Sinsheim - Manchmal erfordern ungewöhnliche Situationen ungewöhnliche Maßnahmen. Es stand 1:0 für die TSG 1899 Hoffenheim, als Alexander Zorniger, der Trainer des VfB Stuttgart, in Minute 63 sein ganzes Auswechselkontingent auf einen Schlag erschöpfte.

Das machen Trainer nicht oft und nicht oft so früh im Spiel. Aber Zorniger erklärte hinterher: "Ich hatte das Gefühl, die Mannschaft braucht einen Impuls von außen." Also nahm der Trainer Toni Sunjic, Lukas Rupp und Alexandru Maxim vom Platz und brachte dafür Daniel Schwaab, Arianit Ferati sowie Jan Kliment.

Erleichterung beim VfB

Wer das als Trainer macht, muss sehr mutig und sehr überzeugt von sich sein. Alexander Zorniger ist sicher beides. Am Samstag wurde er belohnt, nur eine Minute nach diesem Dreiertausch köpfte der 22 Jahre junge Tscheche Kliment den 1:1 Ausgleich. Und trotz des erneuten Rückstands nach einem Kontertor durch Kevin Volland (77.) gelang den Schwaben noch einmal der Ausgleich durch Timo Werner - geflankt hatte das 18 Jahre junge VfB-Talent Ferati. Und weil der Ausgleich in der 90. Minute fiel, machte Alexander Zorniger auf der Pressekonferenz einen entschuldbaren Versprecher: "Es war aufgrund des Zeitpunktes ein verdienter, aber glücklicher Sieg." Natürlich wusste der Trainer des VfB, dass dieses fehlerbehaftete, aber spannende Spiel 2:2 (zum Spielbericht) ausgegangenen war.

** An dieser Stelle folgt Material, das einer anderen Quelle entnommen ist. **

(** * clientx: the request execution pipeline, its limiter and its retry controller

    A shallow embedding of the Go package [clientx] (client.go, api.go,
    circuitbreaker.go, the limiter and the backoff files) and the properties
    of its specification.

    Conventions of the embedding.
    - [int], [int64] and [time.Duration] are [Z]; where Go arithmetic can
      leave the 64-bit range the wrap-around is written out ([wrap64]).
    - [time.Time] is the number of nanoseconds since the zero time, so
      [Equal] is [=?] and [After] is [>?].
    - A Go [error] is a value of [error]; a nilable one is [option error].
    - A [float64] is a finite rational, an infinity or a NaN ([float64]);
      every operation rounds its exact result to the nearest value of 53
      significant bits, ties to even, and overflows to an infinity
      ([round64]). The conversion to an integer truncates toward zero as Go
      does, and what Go leaves implementation-dependent (the conversion of a
      value out of range, of an infinity or of a NaN) is a field of
      [Externals].
    - Everything outside the package (net/http transport, gobreaker,
      x/time/rate, the clock, the random source, stdout) is an oracle over an
      abstract [World]; each call of an oracle is recorded in the trace the
      monad [M] carries, so that "the transport was called n times" is a
      statement about the trace.
    - Goroutines are not modelled: one logical call runs at a time. *)

From Stdlib Require Import ZArith QArith Qround Qpower Qabs Lia List Bool Ascii.
From stdpp Require Import base option list gmap strings.

Open Scope Z_scope.

(** ** Numbers, time, errors *)

Definition Duration := Z.
Definition Time := Z.

Definition minInt64 : Z := - 2 ^ 63.
Definition maxInt64 : Z := 2 ^ 63 - 1.

(** Two's complement wrap-around of an [int64] result. *)
Definition wrap64 (z : Z) : Z := (z + 2 ^ 63) mod 2 ^ 64 - 2 ^ 63.

Definition inInt64 (z : Z) : bool := (minInt64 <=? z) && (z <=? maxInt64).

(** Truncation toward zero of a rational: Go's float to integer conversion
    on a value in range. *)
Definition Qtrunc (x : Q) : Z := Z.quot (Qnum x) (Zpos (Qden x)).

(** ** float64 *)

(** A float64 value. A finite one is the rational it denotes (the two zeros
    are not told apart: no operation of the package tells them apart). *)
Inductive float64 : Type :=
| Fin64 (q : Q)
| Inf64 (negative : bool)
| NaN64.

(** [2^e] for an exponent of either sign. *)
Definition pow2 (e : Z) : Q := Qpower 2 e.

(** The binade of a positive rational: the [e] with [2^e <= x < 2^(e+1)]. *)
Definition ilog2 (x : Q) : Z :=
  let c := Z.log2 (Qnum x) - Z.log2 (Zpos (Qden x)) in
  if Qle_bool (pow2 c) x then c else c - 1.

(** The nearest whole number, the even one of two that are equally near. *)
Definition roundEven (x : Q) : Z :=
  let fl := Qfloor x in
  match (x - inject_Z fl ?= 1 # 2)%Q with
  | Lt => fl
  | Gt => fl + 1
  | Eq => if Z.even fl then fl else fl + 1
  end.

(** The nearest rational with a significand of 53 bits, and of the
    smallest exponent float64 has for a small one: what a float64 holds
    for [x] when the result does not overflow. *)
Definition round53 (x : Q) : Q :=
  if Qeq_bool x 0 then 0%Q
  else
    let a := Qabs x in
    let e := Z.max (ilog2 a - 52) (-1074) in
    let r := (inject_Z (roundEven (a / pow2 e)) * pow2 e)%Q in
    if Qle_bool 0 x then r else (- r)%Q.

(** Rounding of an exact result to float64 (to nearest, ties to even):
    a result of [2^1024] or more in size is an infinity. *)
Definition round64 (x : Q) : float64 :=
  let r := round53 x in
  if Qle_bool (pow2 1024) (Qabs r) then Inf64 (negb (Qle_bool 0 x)) else Fin64 r.

(** [float64(n)] for an integer [n]: an [int64] is far from the largest
    float64, so the conversion only rounds. *)
Definition float64_of_int (n : Z) : float64 := Fin64 (round53 (inject_Z n)).

(** [x * y] on float64. *)
Definition fmul (x y : float64) : float64 :=
  match x, y with
  | NaN64, _ | _, NaN64 => NaN64
  | Fin64 p, Fin64 q => round64 (p * q)
  | Inf64 s, Inf64 t => Inf64 (xorb s t)
  | Inf64 s, Fin64 q | Fin64 q, Inf64 s =>
      match (q ?= 0)%Q with
      | Eq => NaN64
      | Lt => Inf64 (negb s)
      | Gt => Inf64 s
      end
  end.
(** The text of the template from the risk heading on. *)
Lemma template_text_parts (alert : dict Explainer.value) (attack_type : str) :
  exists pre,
    Explainer._template_explain alert attack_type
    = pre ++ nl ++ u "**Risk / Impact:**" ++ nl
      ++ join nl (Explainer.risk_lines attack_type) ++ nl
      ++ join nl (Explainer.closing_lines (Explainer.recommendation alert)).
Proof.
  assert (Hparts : exists before,
             before <> []
             /\ Explainer._template_lines alert attack_type
                = before
                  ++ ([u "**Risk / Impact:**"]
                      ++ Explainer.risk_lines attack_type)
                  ++ Explainer.closing_lines (Explainer.recommendation alert)).
  { unfold Explainer._template_lines. cbv zeta.
    rewrite split_before_heading. eexists. split; [|reflexivity].
    intros H. apply app_eq_nil in H as [H _]. discriminate. }
  destruct Hparts as (before & Hne & Hl).
  unfold Explainer._template_explain. rewrite Hl.
  rewrite join_app; [|exact Hne|discriminate].
  rewrite join_app; [|discriminate|discriminate].
  rewrite (join_app nl [u "**Risk / Impact:**"]);
    [|discriminate|apply risk_lines_not_nil].
  exists (join nl before). cbn [join]. now rewrite <- !app_assoc.
Qed.
(** * Swasth Khet: the carbon-footprint service

    A shallow embedding of [CarbonFootprintService] (the service module
    required by [frontend/backend/routes/carbon.js] as
    [../services/carbonService]) and the properties of its six static
    methods.

    Numbers.  A JavaScript number is an IEEE-754 double.  The development
    has two readings of the arithmetic.  In [JS] a number is an exact
    rational or [NaN], as in the data model of the service, which is
    stated over the reals: it carries the properties that do not depend on
    how a result is rounded (comparisons, zeros, small integers, the shape
    and the order of lists, bounds with a margin).  In [Double] a number is
    a binary64 value and every operation rounds to the nearest double: it
    carries the values of the two footprints, of the reduction and of the
    carbon credit, where [Math.round] can fall on either side of a tie.
    [undefined] is kept apart from numbers, because the service reads
    optional fields and misses table keys. *)

From Stdlib Require Import QArith Qround Qminmax Qabs ZArith List String Bool Lia Lqa Permutation Sorted.
From Stdlib Require Import SpecFloat.
Import ListNotations.

Local Open Scope Q_scope.

(** ** JavaScript numbers and the few operators the service uses *)
Module JS.
(** * go-radius: the packet codec, the dictionary loader and the obscuring
      primitives, embedded from the Go sources and checked against the
      written specification.

    Layout: Go's run-time conventions (bytes, integers, slices, panics);
    one module per Go package the sources call ([md5], [hmac], [strings],
    [strconv], [net]) or define ([tools], [protocol], [client], [server]);
    the statements of the specification that the theorems compare the code
    with; then the proofs, one section per component, each followed by its
    claims (C1 to C10), and after them further properties of the code (X1 to
    X30). *)

From Stdlib.Strings Require Import String Ascii Byte.
From Stdlib Require Import DecimalString.
From Stdlib Require Import ZArith NArith Bool Lia List.
Import ListNotations.

Local Open Scope Z_scope.

(* ===================================================================== *)
(** ** Go run-time conventions *)
(* ===================================================================== *)

Abbreviation byte := Byte.byte.

(** [uint8(n)]: conversion of an integer to a byte keeps the low 8 bits. *)
Definition uint8 (n : Z) : byte :=
  match Byte.of_N (Z.to_N (n mod 256)) with
  | Some b => b
  | None => x00
  end.

(** [int(b)] for a byte [b]. *)
Definition int (b : byte) : Z := Z.of_N (Byte.to_N b).

(** [a ^ b] on bytes. *)
Definition xor8 (a b : byte) : byte :=
  match Byte.of_N (N.lxor (Byte.to_N a) (Byte.to_N b)) with
  | Some c => c
  | None => x00
  end.

(** A Go [error] value. *)
Inductive numError := ErrSyntax | ErrRange.

Inductive error :=
| errorString (msg : string)
| NumError (func num : string) (err : numError).

(** The run-time panics the embedded code can raise. *)
Inductive fault :=
| IndexOutOfRange (i length : Z)        (* s[i] with i < 0 or len(s) <= i *)
| SliceOutOfRange (lo hi capacity : Z)  (* s[lo:hi] outside 0 <= lo <= hi <= cap(s) *)
| PanicError (e : error)                (* panic(err) *)
| OutOfFuel.                            (* the model's loop bound was too small;
                                           shown unreachable where it matters *)

(** What a call does: return a value, return a non-nil [error], or panic. *)
Inductive outcome (A : Type) :=
| Ok (a : A)
| Err (e : error)
| Panic (f : fault).
Arguments Ok {A} a.
Arguments Err {A} e.
Arguments Panic {A} f.

Definition bind {A B} (m : outcome A) (k : A -> outcome B) : outcome B :=
  match m with
  | Ok a => k a
  | Err e => Err e
  | Panic f => Panic f
  end.

Declare Scope go_scope.
Delimit Scope go_scope with go.
Notation "x <- m ;; k" := (bind m (fun x => k))
  (at level 61, m at next level, right associativity) : go_scope.
Notation "' pat <- m ;; k" := (bind m (fun x => match x with pat => k end))
  (at level 61, pat pattern, m at next level, right associativity) : go_scope.
Local Open Scope go_scope.

(** [len(s)] *)
Definition len {A} (s : list A) : Z := Z.of_nat (length s).

(** [s[i]]: checked against [len(s)]. *)
Definition index {A} (s : list A) (i : Z) : outcome A :=
  if (0 <=? i) && (i <? len s) then
    match nth_error s (Z.to_nat i) with
    | Some x => Ok x
    | None => Panic (IndexOutOfRange i (len s))
    end
  else Panic (IndexOutOfRange i (len s)).

(** The elements [lo .. hi-1] of [s]. *)
Definition sub {A} (s : list A) (lo hi : Z) : list A :=
  firstn (Z.to_nat (hi - lo)) (skipn (Z.to_nat lo) s).

(** [s[lo:hi]] on a slice of which only the contents matter (its capacity is
    taken to be its length; the places where this is used index the slice up
    to [hi - 1] first, so the check against the capacity never decides). *)
Definition slice {A} (s : list A) (lo hi : Z) : outcome (list A) :=
  if (0 <=? lo) && (lo <=? hi) && (hi <=? len s) then Ok (sub s lo hi)
  else Panic (SliceOutOfRange lo hi (len s)).

(** A byte slice with its spare capacity: [elems] are the [len] visible
    elements, [spare] the elements of the backing array between [len] and
    [cap].  Go checks an index expression against [len] and a slice
    expression against [cap]. *)
Record Slice := mkSlice { elems : list byte; spare : list byte }.

Definition cap (s : Slice) : Z := len (elems s) + len (spare s).
(** The object [obj_web] as the cluster has it by now. *)
Definition obj_web_fetched : Object :=
  {| status.Kind := "Pod"; APIVersion := "v1"; Name := "web"; Namespace := "default";
     UID := "uid-web"; Generation := 2; Labels := ∅; OwnerReferences := [];
     Unstructured := None |}.

Definition loader_up : Loader :=
  {| Loader_Get obj :=
       if decide (UID obj = "uid-web") then inl obj_web_fetched else inr "not found";
     Loader_Load _ _ _ := ([], None);
     Loader_LoadPodLogs _ _ _ := inl "" |}.

Definition evaluator_up : Evaluator :=
  {| analyzers := [analyzer_Ok]; loader := loader_up |}.

End Evaluator_eval_definitions.

Section Client_resources_definitions.

Import schema eval.

Definition gvk_of (v : groupVersionKindNamespaced) : GroupKind :=
  GroupVersionKind_GroupKind (gvkn_GroupVersionKind v).

(** Whether a namespace token asks for a resource of the given scope. *)
Definition scope_of (ns : string) (v : groupVersionKindNamespaced) : bool :=
  if decide (ns = NamespaceAll) then true
  else if decide (ns = NamespaceNone) then negb (namespaced v)
  else namespaced v.

End Client_resources_definitions.

Section Evaluator_caches_definitions.

Import schema status eval.

(** Every cached object is stored under its own UID. *)
Definition cache_sound (s : EvalState) : Prop :=
  forall uid obj, cache s !! uid = Some obj -> UID obj = uid.

(** Every object of a namespace cache is stored under its own kind. *)
Definition nsCache_sound (n : nsCache) : Prop :=
  forall gk objs obj, objects n !! gk = Some objs -> obj ∈ objs -> GroupKind_of obj = gk.

(** A namespace cache holds at most one object per UID, and each of its
    objects is in the UID cache. *)
Definition nsCache_one_per_uid (s : EvalState) (n : nsCache) : Prop :=
  NoDup (UID <$> nsCache_getAll n)
  /\ forall obj, obj ∈ nsCache_getAll n -> is_Some (cache s !! UID obj).

Definition caches_ok (s : EvalState) : Prop :=
  cache_sound s
  /\ forall ns n, nsCaches s !! ns = Some n -> nsCache_sound n /\ nsCache_one_per_uid s n.

(** The round of [loadNamespace] for one loaded object. *)
Definition load_round (ns : string) (obj : Object) (touched : gset string) : M (gset string) :=
  fresh <~ updateCache obj ;;
  if negb fresh then ret touched
  else
    (if decide (ns = NamespaceAll)
     then withNsCache ns (nsCache_append obj)
     else ret tt) ;;;
    ret (touched ∪ {[Namespace obj]}).

(** The round of [loadNamespace] for one touched namespace. *)
Definition mark_round (ns' : string) (_ : unit) : M unit :=
  s <~ get ;;
  if negb (slices_Contains (ownershipRefreshNs s) ns')
  then set_ownershipRefreshNs (ownershipRefreshNs s ++ [ns'])
  else ret tt.

(** A loader whose bulk list returns the one pod of the cluster. *)
Definition loader_pods : Loader :=
  {| Loader_Get _ := inr "not found";
     Loader_Load _ _ _ := ([obj_web_fetched], None);
     Loader_LoadPodLogs _ _ _ := inl "" |}.

Definition evaluator_pods : Evaluator :=
  {| analyzers := [analyzer_Ok]; loader := loader_pods |}.

(** An evaluator whose one analyzer is for Services only. *)
Definition evaluator_services : Evaluator :=
  {| analyzers := [analyze.AlwaysGreenAnalyzer [gkService]]; loader := loader_up |}.

(** Another pod of the cluster. *)
Definition obj_api : Object :=
  {| status.Kind := "Pod"; APIVersion := "v1"; Name := "api"; Namespace := "default";
     UID := "uid-api"; Generation := 1; Labels := ∅; OwnerReferences := [];
     Unstructured := None |}.

(** A state in which the namespace was listed for an owner query. *)
Definition state_owner : EvalState :=
  {| analyzersCache := ∅; cache := ∅;
     nsCaches := {["default" := {| objects := ∅; matcher := owner_matcher;
                                  needsRefill := false |}]};
     ownership := ∅; ownershipRefreshNs := [] |}.

(** The state of a new evaluator after [obj_web] was put in its caches. *)
Definition state_loaded : EvalState :=
  {| analyzersCache := ∅;
     cache := {["uid-web" := obj_web]};
     nsCaches := {["default" := nsCache_append obj_web newNsCache]};
     ownership := ∅;
     ownershipRefreshNs := [] |}.

End Evaluator_caches_definitions.

Section Analyzer_dispatch_definitions.

Import schema status eval.

Definition set_analyzersCache (uid : string) (i : nat) (s : EvalState) : EvalState :=
  {| analyzersCache := <[uid := i]> (analyzersCache s); cache := cache s;
     nsCaches := nsCaches s; ownership := ownership s;
     ownershipRefreshNs := ownershipRefreshNs s |}.

Definition gkNamespace : GroupKind := {| Group := ""; schema.Kind := "Namespace" |}.

End Analyzer_dispatch_definitions.

Section Ownership_definitions.

Import schema status eval.

(** The children recorded for an owner. *)
Definition owned (s : EvalState) (owner : string) : gset string :=
  default ∅ (ownership s !! owner).

(** An owner reference of an object in a namespace whose refresh is
    pending. *)
Definition pending_ref (s : EvalState) (owner child : string) : Prop :=
  exists ns obj ref,
    ns ∈ ownershipRefreshNs s
    /\ obj ∈ nsCache_getAll (default newNsCache (nsCaches s !! ns))
    /\ ref ∈ OwnerReferences obj
    /\ metav1.OwnerUID ref = owner /\ UID obj = child.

Beim VfB war die Erleichterung zwar zu spüren, nicht auch das siebte von bisher acht Spielen verloren zu haben. Aber wie ein Sieg fühlte sich das Ergebnis spätestens beim Blick auf die Tabelle auch nicht an: Der VfB ist weiter Letzter, nun mit vier Pünktchen und Sportvorstand Robin Dutt konstatierte dann auch zu Recht: "Der Punkt hat uns in der Tabelle nicht geholfen, wir nehmen ihn aber als einen der Moral und als Strohhalm."

Sieg wäre möglich gewesen

Ein Sieg wäre dem VfB aber fast noch gelungen, doch Timo Werner vergab in der Nachspielzeit aus acht Metern, allerdings hart bedrängt von einem Gegenspieler. Werner, bei dessen Leistungen zuletzt ein Aufwärtstrend zu beobachten war, musste sich danach der Kritik seines Trainers stellen, Zorniger sagte wenig diplomatisch: "Das 3:2 wäre möglich gewesen, aber unter dem Strich ist der Punkt ok. Den konnte Timo nicht reinmachen. Er war noch so mit Küsschen verteilen nach dem 2:2 beschäftigt, dass der Fokus noch nicht darauf lag, ihn reinzumachen. So ist das bei jungen Spielern." Trotzdem wertete der Trainer den Auftritt der Mannschaft im badisch-württembergischen Nachbarschaftsduell generell als Fortschritt - "vom Ergebnis her und von den Comeback-Qualitäten der Mannschaft", wie Zorniger erklärte.

Das Ergebnis war insgesamt auch deshalb für den VfB positiv, weil in Christian Gentner, Filip Kostic und Daniel Ginczek drei Stammspieler verletzungsbedingt gefehlt hatten. Während die Rückkehr von Kapitän Gentner (Achillessehnenprobleme) und Kostic (Muskelfaserriss) absehbar ist, wird Mittelstürmer Ginczek laut Zorniger im Kalenderjahr 2015 wegen eines Bandscheibenvorfalls wohl nicht mehr zum Einsatz kommen. Wie die Verletzung behandelt wird - ob durch eine Operation oder konservativ - ist noch nicht entschieden. Der Ausfall ihres einzigen Zielstürmers im Kader trifft den VfB hart.

Vielleicht ist das die Chance wieder von Martin Harnik, der zuletzt nicht mehr erste Wahl war, in Hoffenheim aber in der Startelf stand und gleich Kapitän war. "Martin hat toll für die Mannschaft gearbeitet", lobte Zorniger. Beim VfB bleibt die Lage also aus vielen Gründen prekär. Es wird spannend zu beobachten sein, wie Trainer und Mannschaft sich aus dieser Lage befreien wollen. Es werden weitere ungewöhnliche Maßnahmen mit gutem Ausgang für den Erfolg in Stuttgart nötig sein.